Columbine itself continues to be a target, too, said John McDonald, former executive director of school safety for Jefferson County Schools in Colorado. McDonald said security at Columbine costs more than twice that of any other high school in the district.

“Columbine was unique because when I started we still had tour buses showing up trying to drop people off to take tours of the building, and it was insane,” he said. “But we also had threats because of a fascination. A fascination and fixation on the tragedy and the killers.”

McDonald said that in his 14 years on the job, the threats never waned, and ultimately they reached a crescendo around the 20th anniversary of the massacre. In April 2019, a Florida teenager authorities described as “infatuated” with the shooting flew to Colorado and bought a shotgun in Littleton, prompting school shutdowns. The teenager was later found dead of an apparent self-inflicted gunshot wound.

"It was an incredibly scary time," McDonald said.

Adam Lankford, a University of Alabama criminology professor who has researched mass shooters, said the media attention on the perpetrators at Columbine may have contributed to this “contagion effect." Movements like No Notoriety, a campaign created by parents of Aurora theater shooting victim Alex Teves, now urge the media not to publish mass killers' names and photos.

But Lankford warned that media attention is not the only factor driving copycats.

“It doesn't mean there's a simple effect where it's like you learn about Columbine and that makes you want to kill people,” Lankford said. “It's more complicated than that. These people have other problems in their lives, other issues in terms of their psychological health.”

Shooter drills can cause anxiety

Sometimes, McDonald said, he feels "incredibly hopeful" about the progress in school safety since Columbine. Other times he's frustrated to see schools failing to take simple precautions like locking doors. He doesn’t want to be having these same conversations 25 years from now.

“We'd better be willing to get great, because those school shooters are studying. They're studying the past. They're studying the tactics. They're studying strategies. They're studying the training,” McDonald said. “They're preparing for us − we'd better be prepared for them.”
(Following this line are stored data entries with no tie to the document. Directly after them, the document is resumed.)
(* ===== verification/Samples.v ===== *)
(** * Samples: the concrete queue the witnesses run the scripts on

    One environment of one project, the queue "task/a", three messages: a live
    one, one with a TTL in the future, one whose TTL has passed. *)

From Stdlib Require Import SpecFloat.
From S2P Require Import Prelude Text Redis Listing Messages Scripts ScriptFacts.
Local Open Scope Z_scope.

Definition sample_keys (id : string) : rq_keys :=
  MkKeys "masterQueue:shard:0"
    "{org:o1}:proj:p1:env:e1:queue:task/a"
    ("{org:o1}:message:" +:+ id)
    "{org:o1}:proj:p1:env:e1:queue:task/a:currentConcurrency"
    "{org:o1}:proj:p1:env:e1:currentConcurrency"
    "{org:o1}:proj:p1:env:e1:queue:task/a:currentDequeued"
    "{org:o1}:proj:p1:env:e1:currentDequeued"
    "{org:o1}:env:e1"
    "ttl:shard:0"
    "{org:o1}:proj:p1:env:e1:queue:task/a:ckIndex"
    "workerQueue:main"
    "{org:o1}:proj:p1:env:e1:queue:task/a:concurrency"
    "{org:o1}:proj:p1:env:e1:concurrency"
    "{org:o1}:proj:p1:env:e1:concurrencyBurstFactor"
    "{org:o1}:proj:p1:env:e1:deadLetter"
    "{org:o1}:message:".

Definition sample_queue : string := "{org:o1}:proj:p1:env:e1:queue:task/a".

Definition sample_message (id : string) (score : Z) (ttl : option Z) : OutputPayload :=
  MkOutputPayload
    (MkInputPayload id "task/a" "o1" "p1" "e1" PRODUCTION sample_queue None score 0 ttl)
    (Version2 "main").

Definition sample_burst : spec_float := double_of_Z 1.

(** Enqueue a sample message by the script, fast path off. *)
Definition sample_enqueue (id : string) (score : Z) (ttl : option Z) (s : mem rq_value)
    : mem rq_value :=
  (enqueueMessage (sample_keys id) sample_queue id (VMessage (sample_message id score ttl)) score
     ("{org:o1}:message:" +:+ id) 10 sample_burst 100 false s).2.

(** Three queued messages; the environment may run two at a time. *)
Definition sample_db : mem rq_value :=
  sample_enqueue "c" 30 (Some 40)
    (sample_enqueue "b" 20 (Some 500)
       (sample_enqueue "a" 10 None
          (SET "{org:o1}:proj:p1:env:e1:concurrency" (VNumber 2) (mem_empty (1700000000, 0))))).

Lemma sample_keys_ok : keys_ok (sample_keys "a").
Proof. split; apply (bool_decide_unpack _); vm_compute; exact I. Qed.
(** C26. A successful dequeue hands out exactly the live messages among those due
    (payload present, TTL not passed), in the order of their scores and at most
    as many as there is room for; the inspected messages leave the queue and the
    environment queue, the ones handed out are in both concurrency sets and have
    no TTL entry left, and the master queue holds the queue under its new earliest
    score.  The only error is a payload that does not decode. *)
Theorem dequeue_exact K qn ct dl bf mc s n :
  keys_ok K → dequeue_capacity K dl bf mc s = Some (Some n) →
  let msgs := ZRANGEBYSCORE (queueKey K) ct n s in
  msgs ≠ [] → decodable K s msgs = true →
  ∃ s1, moved K (queueKey K) (queueCurrentConcurrencyKey K) qn msgs.*1
          (handed_out K ct s msgs) s s1 ∧
    let s' := rebalance (masterQueueKey K) (queueKey K) qn s1 in
    dequeueMessagesFromQueue K qn ct dl bf mc s = (Ok (Some (handed_out K ct s msgs)), s') ∧
    parent_ok (masterQueueKey K) (queueKey K) qn s'.
Proof.
  intros HK Hc msgs Hne Hdec. pose proof (keys_ok_dequeue _ HK) as Hk.
  destruct (dequeueMessagesFromQueue K qn ct dl bf mc s) as [r s'] eqn:Hd.
  unfold dequeueMessagesFromQueue in Hd. rewrite Hc in Hd. fold msgs in Hd.
  destruct (dequeue_loop K qn ct msgs [] s) as [r1 s1] eqn:El.
  destruct (dequeue_loop_spec _ _ _ _ _ _ _ _ Hk El) as (d & t & Happ & Hm & Hr).
  destruct r1 as [res|e].
  - destruct Hr as [-> Hres]. rewrite (right_id_L [] (++)) in Happ. subst d. simpl in Hres.
    exists s1. split; [done|]. split; [destruct msgs; [done|]; rewrite El in Hd; by simplify_eq|].
    unfold parent_ok. keys_distinct. redis_simpl. by rewrite lookup_partial_alter_eq.
  - exfalso. destruct Hr as (_ & p & Hp & Hnd). unfold decodable in *.
    rewrite Happ, forallb_app in Hdec. apply andb_true_iff in Hdec as [_ Hdec].
    destruct t as [|q t]; [done|]. injection Hp as ->. simpl in *.
    rewrite andb_true_r in Hnd. by rewrite Hnd in Hdec.
Qed.

(** No live message is lost: a message that was queued is afterwards still
    queued under its score, or was handed out and holds a slot in both
    concurrency sets, or was dropped because its payload is gone or its TTL has
    passed; and exactly one of the three. *)
Theorem dequeue_conserves K qn ct dl bf mc s ds s' m x :
  keys_ok K → dequeueMessagesFromQueue K qn ct dl bf mc s = (Ok (Some ds), s') →
  ZALL (queueKey K) s !! m = Some x →
  (ZALL (queueKey K) s' !! m = Some x ∧ m ∉ dq_id <$> ds) ∨
  (ZALL (queueKey K) s' !! m = None ∧ m ∈ dq_id <$> ds ∧ is_Some (live K ct s m) ∧
   m ∈ SMEMBERS (queueCurrentConcurrencyKey K) s' ∧
   m ∈ SMEMBERS (envCurrentConcurrencyKey K) s') ∨
  (ZALL (queueKey K) s' !! m = None ∧ m ∉ dq_id <$> ds ∧ live K ct s m = None).
Proof.
  intros HK Hd Hx.
  destruct (dequeue_run _ _ _ _ _ _ _ _ _ (keys_ok_dequeue _ HK) Hd)
    as [[_ Hno]|(n & msgs & d & t & s1 & _ & _ & _ & Happ & Hm & Hend)]; [by destruct (Hno ds)|].
  destruct Hend as [(?&?&?&?)|(-> & [= ->] & ->)]; [done|].
  rewrite (right_id_L [] (++)) in Happ. subst d. keys_distinct. redis_simpl.
  rewrite (moved_queue _ _ _ _ _ _ _ _ Hm), (moved_ck _ _ _ _ _ _ _ _ Hm),
    (moved_envcc _ _ _ _ _ _ _ _ Hm), !elem_of_union, !elem_of_list_to_set, !elem_of_handed_out.
  destruct (decide (m ∈ msgs.*1)); [right|left; tauto].
  destruct (live K ct s m) as [p|]; [left; eauto 10|right].
  repeat split; try done. by intros [_ []].
Qed.

End Dequeue.

Lemma dequeue_respects_limits_witness :
  let run := dequeueMessagesFromQueue (sample_keys "a") sample_queue 100 10 sample_burst 10
               sample_db in
  SCARD (envCurrentConcurrencyKey (sample_keys "a")) run.2 ≤
    Z.max (SCARD (envCurrentConcurrencyKey (sample_keys "a")) sample_db) 2 ∧
  SCARD (queueCurrentConcurrencyKey (sample_keys "a")) run.2 ≤
    Z.max (SCARD (queueCurrentConcurrencyKey (sample_keys "a")) sample_db) 2.
Proof.
  intros run.
  apply (dequeue_respects_limits (sample_keys "a") sample_queue 100 10 sample_burst 10 sample_db
           run.1 run.2 2 2 2 sample_keys_ok); [vm_compute; reflexivity..|].
  apply surjective_pairing.
Defined.

Lemma dequeue_exact_witness :
  (dequeueMessagesFromQueue (sample_keys "a") sample_queue 100 10 sample_burst 10 sample_db).1 =
  Ok (Some [("a", 10, sample_message "a" 10 None); ("b", 20, sample_message "b" 20 (Some 500))]).
Proof.
  destruct (dequeue_exact (sample_keys "a") sample_queue 100 10 sample_burst 10 sample_db 2
              sample_keys_ok) as (s1 & _ & H & _);
    [vm_compute; reflexivity|vm_compute; discriminate|vm_compute; reflexivity|].
  rewrite H. vm_compute. reflexivity.
Defined.

Lemma dequeue_conserves_witness :
  let run := dequeueMessagesFromQueue (sample_keys "a") sample_queue 100 10 sample_burst 10
               sample_db in
  ZALL sample_queue run.2 !! "c" = Some 30 ∨ ZALL sample_queue run.2 !! "c" = None.
Proof.
  intros run.
  destruct (dequeue_conserves (sample_keys "a") sample_queue 100 10 sample_burst 10 sample_db
              [("a", 10, sample_message "a" 10 None);
               ("b", 20, sample_message "b" 20 (Some 500))] run.2 "c" 30 sample_keys_ok)
    as [[H _]|[[H _]|[H _]]]; [vm_compute; reflexivity..| | |]; auto.
Defined.
(* ===== verification/KeySpace.v ===== *)
(** * KeySpace: the keys of one Redis type are pairwise different

    A queue is addressed by its environment, name and concurrency key ([addr]).
    The sorted sets, the sets and the strings of the run queue are enumerated by
    [zkey], [skey] and [vkey]; the text of a key determines it. *)

From stdpp Require Import pretty.
From S2P Require Import Prelude Text KeyProducer Expire.

(** The address of a queue. *)
Record addr : Type := Addr {
  a_env : env_obj;
  a_queue : string;
  a_ck : option string;
}.

#[export] Instance env_obj_eq_dec : EqDecision env_obj.
Proof. solve_decision. Defined.
#[export] Instance addr_eq_dec : EqDecision addr.
Proof. solve_decision. Defined.

(** Addresses the system uses: ids and names without ":" and not the marker "ck",
    concurrency keys without ":", not empty, not the wildcard. *)
Record addr_ok (a : addr) : Prop := AddrOk {
  ad_env : env_ok (a_env a);
  ad_queue : plain (a_queue a);
  ad_no_ck : no_ck (a_env a) (a_queue a);
  ad_ck c : a_ck a = Some c → truthy c = true ∧ plain c ∧ dot_plus_end c = true ∧ c ≠ "*";
}.

Definition addr_key (a : addr) : string := queueKey (a_env a) (a_queue a) (a_ck a).

(** Sorted sets, sets and strings; [ZUnused] is the empty name a call passes for the
    TTL set when there is no TTL system. *)
Inductive zkey : Type :=
| ZQueue (a : addr)
| ZEnv (org env : string)
| ZDead (e : env_obj)
| ZIndex (e : env_obj) (q : string)
| ZMaster (n : Z)
| ZTtl (n : Z)
| ZMarked
| ZUnused.

Inductive skey : Type :=
| SQueueCC (a : addr)
| SQueueCD (a : addr)
| SEnvCC (e : env_obj)
| SEnvCD (e : env_obj).

Inductive vkey : Type :=
| VMsg (org id : string)
| VQueueLimit (e : env_obj) (q : string)
| VEnvLimit (e : env_obj)
| VEnvBurst (e : env_obj).

#[export] Instance zkey_eq_dec : EqDecision zkey.
Proof. solve_decision. Defined.
#[export] Instance skey_eq_dec : EqDecision skey.
Proof. solve_decision. Defined.
#[export] Instance vkey_eq_dec : EqDecision vkey.
Proof. solve_decision. Defined.

Definition zkey_text (k : zkey) : string :=
  match k with
  | ZQueue a => addr_key a
  | ZEnv o e => envQueueKey (EnvObj e "" o)
  | ZDead e => deadLetterQueueKey (ByEnv e)
  | ZIndex e q => queueKey e q None +:+ ":" +:+ CK_INDEX_PART
  | ZMaster n => masterQueueKeyForShard n
  | ZTtl n => ttlQueueKeyForShard n
  | ZMarked => markedForAckKey
  | ZUnused => ""
  end.

Definition skey_text (k : skey) : string :=
  match k with
  | SQueueCC a => queueCurrentConcurrencyKey (a_env a) (a_queue a) (a_ck a)
  | SQueueCD a => queueCurrentDequeuedKey (a_env a) (a_queue a) (a_ck a)
  | SEnvCC e => envCurrentConcurrencyKey (ByEnv e)
  | SEnvCD e => envCurrentDequeuedKey (ByEnv e)
  end.

Definition vkey_text (k : vkey) : string :=
  match k with
  | VMsg o m => messageKey o m
  | VQueueLimit e q => queueConcurrencyLimitKey e q
  | VEnvLimit e => envConcurrencyLimitKey (ByEnv e)
  | VEnvBurst e => envConcurrencyLimitBurstFactorKey (ByEnv e)
  end.

(** Well-formed keys. *)
Definition zkey_ok (k : zkey) : Prop :=
  match k with
  | ZQueue a => addr_ok a
  | ZEnv o e => plain o ∧ plain e
  | ZDead e => env_ok e
  | ZIndex e q => env_ok e ∧ plain q
  | _ => True
  end.

Definition skey_ok (k : skey) : Prop :=
  match k with
  | SQueueCC a | SQueueCD a => addr_ok a
  | SEnvCC e | SEnvCD e => env_ok e
  end.

Definition vkey_ok (k : vkey) : Prop :=
  match k with
  | VMsg o m => plain o ∧ plain m
  | VQueueLimit e q => env_ok e ∧ plain q
  | VEnvLimit e | VEnvBurst e => env_ok e
  end.

(** ** Parts *)

Definition addr_parts (a : addr) : list string :=
  base_parts (a_env a) (a_queue a) ++ match a_ck a with Some c => ["ck"; c] | None => [] end.

Definition env_parts (e : env_obj) : list string :=
  ["{org"; env_organization_id e +:+ "}"; "proj"; env_project_id e; "env"; env_id e].

Definition zkey_parts (k : zkey) : list string :=
  match k with
  | ZQueue a => addr_parts a
  | ZEnv o e => ["{org"; o +:+ "}"; "env"; e]
  | ZDead e => env_parts e ++ [DEAD_LETTER_QUEUE_PART]
  | ZIndex e q => base_parts e q ++ [CK_INDEX_PART]
  | ZMaster n => MASTER_QUEUE_PART :: "shard" :: split_char ":" (pretty n)
  | ZTtl n => "ttl" :: "shard" :: split_char ":" (pretty n)
  | ZMarked => [markedForAckKey]
  | ZUnused => [""]
  end.

Definition skey_parts (k : skey) : list string :=
  match k with
  | SQueueCC a => addr_parts a ++ [CURRENT_CONCURRENCY_PART]
  | SQueueCD a => addr_parts a ++ [CURRENT_DEQUEUED_PART]
  | SEnvCC e => env_parts e ++ [CURRENT_CONCURRENCY_PART]
  | SEnvCD e => env_parts e ++ [CURRENT_DEQUEUED_PART]
  end.

Definition vkey_parts (k : vkey) : list string :=
  match k with
  | VMsg o m => ["{org"; o +:+ "}"; MESSAGE_PART; m]
  | VQueueLimit e q => base_parts e q ++ [CONCURRENCY_LIMIT_PART]
  | VEnvLimit e => env_parts e ++ [CONCURRENCY_LIMIT_PART]
  | VEnvBurst e => env_parts e ++ [CONCURRENCY_LIMIT_BURST_FACTOR_PART]
  end.

Lemma split_addr a : addr_ok a → split_char ":" (addr_key a) = addr_parts a.
Proof.
  intros [He Hq _ Hc]. unfold addr_key, addr_parts. destruct (a_ck a) as [c|].
  - destruct (Hc c eq_refl) as (Ht & Hp & _). by apply split_queueKey_ck_plain.
  - rewrite split_queueKey by done. by rewrite (right_id_L [] (++)).
Qed.

Lemma split_addr_suffix a t :
  addr_ok a → plain t → split_char ":" (addr_key a +:+ String ":" t) = addr_parts a ++ [t].
Proof.
  intros [He Hq _ Hc] Ht. unfold addr_key, addr_parts. destruct (a_ck a) as [c|].
  - destruct (Hc c eq_refl) as (Htr & Hp & _). rewrite split_queueKey_ck_suffix by done.
    by rewrite <- (assoc_L (++)).
  - rewrite split_queueKey_suffix by done. by rewrite (right_id_L [] (++)).
Qed.

Lemma split_zkey k : zkey_ok k → split_char ":" (zkey_text k) = zkey_parts k.
Proof.
  destruct k as [a|org env|e|e q|n|n| |]; simpl.
  - apply split_addr.
  - intros [Ho He]. unfold plain in *. unfold_keys. simpl. by split_norm.
  - intros []. unfold deadLetterQueueKey, DEAD_LETTER_QUEUE_PART. unfold_keys. by split_norm.
  - intros [He Hq]. by apply split_queueKey_suffix.
  - intros _. unfold masterQueueKeyForShard, MASTER_QUEUE_PART. cbn [join]. text_norm. by split_norm.
  - intros _. unfold ttlQueueKeyForShard. cbn [join]. text_norm. by split_norm.
  - done.
  - done.
Qed.

Lemma split_skey k : skey_ok k → split_char ":" (skey_text k) = skey_parts k.
Proof.
  destruct k as [a|a|e|e]; simpl.
  - intros Ha. by apply (split_addr_suffix a).
  - intros Ha. by apply (split_addr_suffix a).
  - intros []. unfold envCurrentConcurrencyKey, CURRENT_CONCURRENCY_PART. unfold_keys. by split_norm.
  - intros []. unfold envCurrentDequeuedKey, CURRENT_DEQUEUED_PART. unfold_keys. by split_norm.
Qed.

Lemma split_vkey k : vkey_ok k → split_char ":" (vkey_text k) = vkey_parts k.
Proof.
  destruct k as [o m|e q|e|e]; cbn [vkey_ok vkey_text vkey_parts].
  - intros [Ho Hm]. unfold plain in *. rewrite messageKey_text. unfold MESSAGE_PART. text_norm.
    by split_norm.
  - intros [He Hq]. by apply split_queueKey_suffix.
  - intros []. unfold envConcurrencyLimitKey, CONCURRENCY_LIMIT_PART. unfold_keys. by split_norm.
  - intros []. unfold envConcurrencyLimitBurstFactorKey, CONCURRENCY_LIMIT_BURST_FACTOR_PART.
    unfold_keys. by split_norm.
Qed.

(** ** Injectivity *)

Lemma base_parts_inj e q e' q' : base_parts e q = base_parts e' q' → e = e' ∧ q = q'.
Proof.
  unfold base_parts. intros [= Ho Hp He ->]. apply string_app_inj_r in Ho.
  destruct e, e'; simpl in *. by subst.
Qed.

Lemma env_parts_inj e e' : env_parts e = env_parts e' → e = e'.
Proof.
  unfold env_parts. intros [= Ho Hp He]. apply string_app_inj_r in Ho.
  destruct e, e'; simpl in *. by subst.
Qed.

Lemma length_base_parts e q : length (base_parts e q) = 8.
Proof. done. Qed.

Lemma addr_parts_inj a a' l l' :
  length l = length l' → addr_parts a ++ l = addr_parts a' ++ l' → a = a' ∧ l = l'.
Proof.
  intros Hl H. unfold addr_parts in H. rewrite <- !(assoc_L (++)) in H.
  apply app_inj_1 in H as [[He Hq]%base_parts_inj H]; [|done].
  destruct a as [e q [c|]], a' as [e' q' [c'|]]; simpl in *;
    first [ by simplify_eq | exfalso; apply (f_equal length) in H; simpl in H; lia ].
Qed.

(** Part lists of different shape. *)
Local Ltac differ H :=
  exfalso; revert H; clear; unfold addr_parts, base_parts, env_parts;
  repeat match goal with a : addr |- _ => destruct a as [? ? []] end; simpl; discriminate.

Lemma zkey_inj k k' : zkey_ok k → zkey_ok k' → zkey_text k = zkey_text k' → k = k'.
Proof.
  intros Hk Hk' H.
  assert (split_char ":" (zkey_text k) = split_char ":" (zkey_text k')) as Hs by (by rewrite H).
  rewrite !split_zkey in Hs by done. clear Hk Hk'.
  destruct k as [a|org env|e|e q|n|n| |], k' as [a'|org' env'|e'|e' q'|n'|n'| |];
    cbn [zkey_parts] in *; try done; try (differ Hs).
  - destruct (addr_parts_inj a a' [] []) as [-> _]; [done| |done]. by rewrite !(right_id_L [] (++)).
  - injection Hs as Ho ->. by apply string_app_inj_r in Ho as ->.
  - by apply app_inj_tail in Hs as [->%env_parts_inj _].
  - by apply app_inj_tail in Hs as [[-> ->]%base_parts_inj _].
  - change ("masterQueue:shard:" +:+ pretty n = "masterQueue:shard:" +:+ pretty n') in H.
    apply string_app_inj in H. by apply (inj pretty) in H as ->.
  - change ("ttl:shard:" +:+ pretty n = "ttl:shard:" +:+ pretty n') in H.
    apply string_app_inj in H. by apply (inj pretty) in H as ->.
Qed.

Lemma skey_inj k k' : skey_ok k → skey_ok k' → skey_text k = skey_text k' → k = k'.
Proof.
  intros Hk Hk' H. apply (f_equal (split_char ":")) in H. rewrite !split_skey in H by done.
  clear Hk Hk'. destruct k as [a|a|e|e], k' as [a'|a'|e'|e']; cbn [skey_parts] in *;
    try (by apply addr_parts_inj in H as [-> ?]);
    try (by apply app_inj_tail in H as [->%env_parts_inj ?]); try (differ H).
Qed.

Lemma vkey_inj k k' : vkey_ok k → vkey_ok k' → vkey_text k = vkey_text k' → k = k'.
Proof.
  intros Hk Hk' H. apply (f_equal (split_char ":")) in H. rewrite !split_vkey in H by done.
  clear Hk Hk'. destruct k as [o m|e q|e|e], k' as [o' m'|e' q'|e'|e']; cbn [vkey_parts] in *;
    try (by apply app_inj_tail in H as [->%env_parts_inj ?]);
    try (by apply app_inj_tail in H as [[-> ->]%base_parts_inj ?]); try (differ H).
  injection H as Ho ->. by apply string_app_inj_r in Ho as ->.
Qed.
Protecting schools and being vigilant is vital, but it takes a toll, he said. More than a year ago, McDonald decided he needed a change and left Colorado.

“What I can tell you is that after all the years I did that work, I was flat worn out,” said McDonald, now chief operating officer of Missouri’s Center for Education Safety and the Council for School Safety Leadership. “I felt like this is a 24-hour-a-day way to live. And it was exhausting, it was emotional, it was physically taxing.”

School security, which has become a multibillion-dollar-a-year industry, can be taxing for others, too. Research by the Everytown for Gun Safety Support Fund and the Georgia Institute of Technology’s Social Dynamics and Wellbeing Lab suggests an association between active shooter drills and increases in depression, stress and anxiety among students, parents and teachers.

Cullen, the author, said that like the changes in airport security after 9/11, new security measures at schools after Columbine can be for some a reminder of the tragedy.

"America changed overnight in our fears and our behavior because of this," Cullen said. "Not only has no other shooting done that, but very few events, period."